### Input material ###

(** [_fds.resize(n)] *)
Definition fds_resize (n : nat) l : io_loop K :=
  let v := _fds l ++ replicate (n - length (_fds l)) es_file_default in
  if decide (n ≤ _fds_capacity l)%nat
  then set_storage v (_fds_capacity l) (_fds_epoch l) l
  else set_storage v (Nat.max n (2 * length (_fds l))) (S (_fds_epoch l)) l.

Definition ctl (op : ctl_op) (fd type : Z) l : io_loop K * Z :=
  let '(k, rc) := epoll_ctl (_kernel l) op fd type in (set_kernel k l, rc).
Definition Epoll_ctl_add (fd type : Z) l : io_loop K * Z := ctl EPOLL_CTL_ADD fd type l.
Definition Epoll_ctl_mod (fd type : Z) l : io_loop K * Z := ctl EPOLL_CTL_MOD fd type l.
Definition Epoll_ctl_del (fd : Z) l : io_loop K * Z := ctl EPOLL_CTL_DEL fd 0 l.

Definition has (mask bit : Z) : bool := negb (mask &&& bit =? 0).

Definition wait_fd (type fd : Z) (func : option cb) l : res (io_loop K * Z) :=
  let l := if Z.of_nat (length (_fds l)) <=? fd then fds_resize (Z.to_nat (fd + 1)) l else l in
  fe ← fds_at l fd;
  if _fd fe =? -1 then
    let fe :=
      if type =? EPOLLIN then EsFile fd type (_func_w fe) func
      else if has type EPOLLOUT then EsFile fd type func (_func_r fe)
      else EsFile fd type (_func_w fe) (_func_r fe) in
    Ok (Epoll_ctl_add fd type (fds_put fd fe l))
  else
    let fe :=
      if has type EPOLLIN then EsFile (_fd fe) (_event fe) (_func_w fe) func
      else EsFile (_fd fe) (_event fe) func (_func_r fe) in
    let l := fds_put fd fe l in
    if (if has type EPOLLIN then has (_event fe) EPOLLIN else has (_event fe) EPOLLOUT)
    then Ok (l, 0)
    else
      let ev := _event fe ||| type in
      let l := fds_put fd (EsFile (_fd fe) ev (_func_w fe) (_func_r fe)) l in
      let '(l, _) := Epoll_ctl_mod fd ev l in
      Ok (l, 0).
(* ===== verification/IoLoopFacts.v ===== *)
(** * Facts about the descriptor table of the event loop *)

From S2P Require Import Prelude StdHeap IoLoop.

(** ** The table as a map from descriptors to entries *)

(** The two directions one can wait for. *)
Inductive dir := DirR | DirW.
#[export] Instance dir_eq_dec : EqDecision dir.
Proof. solve_decision. Defined.

Definition bit (d : dir) : Z := match d with DirR => EPOLLIN | DirW => EPOLLOUT end.
Definition func (d : dir) (e : es_file) : option cb :=
  match d with DirR => _func_r e | DirW => _func_w e end.
Definition set_func (d : dir) (f : option cb) (e : es_file) : es_file :=
  match d with
  | DirR => EsFile (_fd e) (_event e) (_func_w e) f
  | DirW => EsFile (_fd e) (_event e) f (_func_r e)
  end.

Section facts.
Context {K : Type} `{!Epoll K}.
Implicit Types (l : io_loop K) (e : es_file) (d : dir) (fd : Z).

(** The entry of [fd]; descriptors outside the vector count as default. *)
Definition ent l fd : es_file :=
  if fd <? 0 then es_file_default else default es_file_default (_fds l !! Z.to_nat fd).

(** *** The abstract view *)

(** The callback waiting for direction [d] on [fd]. *)
Definition sub l fd d : option cb := func d (ent l fd).
(** The epoll mask the loop believes [fd] is registered with. *)
Definition watched l fd : option Z :=
  if _fd (ent l fd) =? -1 then None else Some (_event (ent l fd)).

(** *** Well-formed tables *)

Record entry_wf (fd : Z) (e : es_file) : Prop := {
  wf_free : _fd e = -1 → e = es_file_default;
  wf_fd : _fd e ≠ -1 → _fd e = fd;
  wf_event : _fd e ≠ -1 →
    _event e = EPOLLIN ∨ _event e = EPOLLOUT ∨ _event e = EPOLLIN ||| EPOLLOUT;
  wf_func d : is_Some (func d e) → has (_event e) (bit d) = true;
}.

Record table_wf l : Prop := {
  wf_entry fd : 0 <= fd → entry_wf fd (ent l fd);
  wf_capacity : (length (_fds l) ≤ _fds_capacity l)%nat;
}.

(** What [epoll_ctl] can fail with beyond the caller's mistakes (EPERM, ENOMEM,
    ENOSPC) does not happen in this state, and in no state it leads to. *)
Record ctl_answers (k : K) : Prop := {
  ctl_add_ok fd ev : interest k !! fd = None → (epoll_ctl k EPOLL_CTL_ADD fd ev).2 = 0;
  ctl_mod_ok fd ev : is_Some (interest k !! fd) → (epoll_ctl k EPOLL_CTL_MOD fd ev).2 = 0;
  ctl_del_ok fd ev : is_Some (interest k !! fd) → (epoll_ctl k EPOLL_CTL_DEL fd ev).2 = 0;
}.
Inductive kernel_step : K → K → Prop :=
  | ks_ctl k op fd ev : kernel_step k (epoll_ctl k op fd ev).1
  | ks_so_error k fd : kernel_step k (so_error k fd).1.
Definition ctl_serves (k : K) : Prop := ∀ k', rtc kernel_step k k' → ctl_answers k'.

Lemma ctl_serves_now k : ctl_serves k → ctl_answers k.
Proof. intros H. by apply H. Qed.
Lemma ctl_serves_step k k' : kernel_step k k' → ctl_serves k → ctl_serves k'.
Proof. intros Hs H k2 Hk. apply H. by eapply rtc_l. Qed.

(** The kernel's interest list is what the table says, and goes on taking orders. *)
Record kernel_sync l : Prop := {
  ks_interest fd : interest (_kernel l) !! fd = watched l fd;
  ks_serves : ctl_serves (_kernel l);
}.

Lemma entry_wf_default fd : entry_wf fd es_file_default.
Proof. split; simpl; try done. intros []; simpl; by intros [? ?]. Qed.

(** *** Access *)

Lemma fds_at_ent l fd :
  0 <= fd < Z.of_nat (length (_fds l)) → fds_at l fd = Ok (ent l fd).
Proof.
  intros. unfold fds_at, ent. rewrite (proj2 (Z.ltb_ge fd 0)) by lia.
  by destruct (lookup_lt_is_Some_2 (_fds l) (Z.to_nat fd)) as [? ->]; [lia|].
Qed.

Lemma ent_out l fd : Z.of_nat (length (_fds l)) <= fd → ent l fd = es_file_default.
Proof.
  intros. unfold ent. case_cond; [done|].
  by rewrite lookup_ge_None_2 by (bool_prop; lia).
Qed.

Lemma ent_put l fd e fd' :
  0 <= fd < Z.of_nat (length (_fds l)) →
  ent (fds_put fd e l) fd' = if decide (fd' = fd) then e else ent l fd'.
Proof.
  intros Hfd. unfold ent, fds_put. simpl. case_decide as Hd; [subst fd'|].
  - rewrite (proj2 (Z.ltb_ge fd 0)) by lia.
    by rewrite list_lookup_insert_eq by lia.
  - case_cond; [done|]. bool_prop. by rewrite list_lookup_insert_ne by lia.
Qed.

Lemma ent_resize l n fd : ent (fds_resize n l) fd = ent l fd.
Proof.
  unfold ent, fds_resize. case_cond; [done|].
  assert (∀ i, default es_file_default
      ((_fds l ++ replicate (n - length (_fds l)) es_file_default) !! i) =
    default es_file_default (_fds l !! i)) as H.
  { intros i. destruct (decide (i < length (_fds l))%nat).
    - by rewrite lookup_app_l.
    - rewrite lookup_app_r, (lookup_ge_None_2 (_fds l)) by lia. simpl.
      destruct (replicate _ _ !! _) eqn:E; [|done].
      by apply lookup_replicate in E as [-> _]. }
  case_decide; simpl; apply H.
Qed.

Lemma length_fds_resize l n : length (_fds (fds_resize n l)) = Nat.max n (length (_fds l)).
Proof.
  unfold fds_resize. case_decide; simpl; rewrite length_app, length_replicate; lia.
Qed.

Lemma fds_resize_capacity l n :
  (length (_fds l) ≤ _fds_capacity l)%nat →
  (length (_fds (fds_resize n l)) ≤ _fds_capacity (fds_resize n l))%nat.
Proof.
  intros. rewrite length_fds_resize. unfold fds_resize. case_decide; simpl; lia.
Qed.

(** The fields no table operation touches. *)
Definition rest l :=
  (m_breaking l, m_thread_id l, _event_fd l, _g_timer_id l, _timer l,
   _async_funcs l, _async_funcs_tmp l, _eventfd l, _ticks l).

Lemma rest_resize l n : rest (fds_resize n l) = rest l.
Proof. unfold fds_resize. by case_decide. Qed.
End facts.

(** ** [wait_fd] *)

(** The entry [wait_fd] leaves behind. *)
Definition waiting (d : dir) (fd : Z) (f : option cb) (e : es_file) : es_file :=
  set_func d f
    (if _fd e =? -1 then EsFile fd (bit d) (_func_w e) (_func_r e)
     else EsFile (_fd e) (_event e ||| bit d) (_func_w e) (_func_r e)).

Lemma waiting_wf d fd f e : entry_wf fd e → 0 <= fd → entry_wf fd (waiting d fd f e).
Proof.
  intros [H1 H2 H3 H4] Hfd. unfold waiting.
  destruct (_fd e =? -1) eqn:E; bool_prop.
  - rewrite (H1 E) in *. destruct d; (split; simpl; [lia|done|auto|]); intros []; simpl; try done;
      by intros [? ?].
  - specialize (H2 E). specialize (H3 E). split; simpl.
    + destruct d; simpl; done.
    + destruct d; simpl; done.
    + intros _. destruct H3 as [-> |[-> | ->]], d; vm_compute; auto.
    + pose proof (H4 DirR) as HR. pose proof (H4 DirW) as HW. simpl in HR, HW.
      destruct H3 as [E3|[E3|E3]], d; rewrite E3 in *; intros []; simpl;
        first [intros _; reflexivity | exact HR | exact HW].
Qed.

Section operations.
Context {K : Type} `{!Epoll K}.
Implicit Types (l : io_loop K) (e : es_file) (d : dir) (fd : Z).

(** The kernel after [wait_fd]: a new descriptor is added, a new direction
    of a known one is a modification, a repeated wait is no call at all. *)
Definition wait_kernel d fd l : K :=
  match watched l fd with
  | None => (epoll_ctl (_kernel l) EPOLL_CTL_ADD fd (bit d)).1
  | Some m =>
      if has m (bit d) then _kernel l
      else (epoll_ctl (_kernel l) EPOLL_CTL_MOD fd (m ||| bit d)).1
  end.

Lemma wf_or_same fd e d :
  entry_wf fd e → _fd e ≠ -1 → has (_event e) (bit d) = true → _event e ||| bit d = _event e.
Proof.
  intros He Hne. destruct (wf_event _ _ He Hne) as [-> |[-> | ->]], d; vm_compute; done.
Qed.

(** Storing an entry in a table [l1] that agrees with [l]. *)
Lemma stored_ent l1 l fd e k :
  0 <= fd < Z.of_nat (length (_fds l1)) → (∀ i, ent l1 i = ent l i) → rest l1 = rest l →
  (length (_fds l1) ≤ _fds_capacity l1)%nat →
  (fd < Z.of_nat (_fds_capacity l) →
   _fds_epoch l1 = _fds_epoch l ∧ _fds_capacity l1 = _fds_capacity l) →
  let l' := set_kernel k (fds_put fd e l1) in
  (∀ fd', ent l' fd' = if decide (fd' = fd) then e else ent l fd') ∧
  _kernel l' = k ∧ rest l' = rest l ∧ (length (_fds l') ≤ _fds_capacity l')%nat ∧
  (fd < Z.of_nat (_fds_capacity l) →
   _fds_epoch l' = _fds_epoch l ∧ _fds_capacity l' = _fds_capacity l).
Proof.
  intros Hfd Hent Hrest Hcap Hep l'. split_and!; try done.
  - intros fd'. change (ent (fds_put fd e l1) fd' =
      if decide (fd' = fd) then e else ent l fd').
    rewrite ent_put by done. by rewrite Hent.
  - simpl. by rewrite length_insert.
Qed.

Lemma set_kernel_same l : set_kernel (_kernel l) l = l.
Proof. by destruct l. Qed.

(** The table after the resize at the start of [wait_fd]. *)
Lemma wait_fd_grown fd l (l1 := if Z.of_nat (length (_fds l)) <=? fd
                                 then fds_resize (Z.to_nat (fd + 1)) l else l) :
  0 <= fd → (length (_fds l) ≤ _fds_capacity l)%nat →
  fd < Z.of_nat (length (_fds l1)) ∧ (∀ i, ent l1 i = ent l i) ∧ rest l1 = rest l ∧
  _kernel l1 = _kernel l ∧ (length (_fds l1) ≤ _fds_capacity l1)%nat ∧
  (fd < Z.of_nat (_fds_capacity l) →
   _fds_epoch l1 = _fds_epoch l ∧ _fds_capacity l1 = _fds_capacity l).
Proof.
  intros Hfd Hcap. unfold l1. case_cond; bool_prop; [|by split_and!].
  split_and!; [rewrite length_fds_resize; lia|apply ent_resize|apply rest_resize| |
               by apply fds_resize_capacity|].
  - unfold fds_resize. by case_decide.
  - unfold fds_resize. case_decide; [done|lia].
Qed.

###

What you should do. Give the number of lines in the entries that contain the word "interest", with no other text.

Output below. 5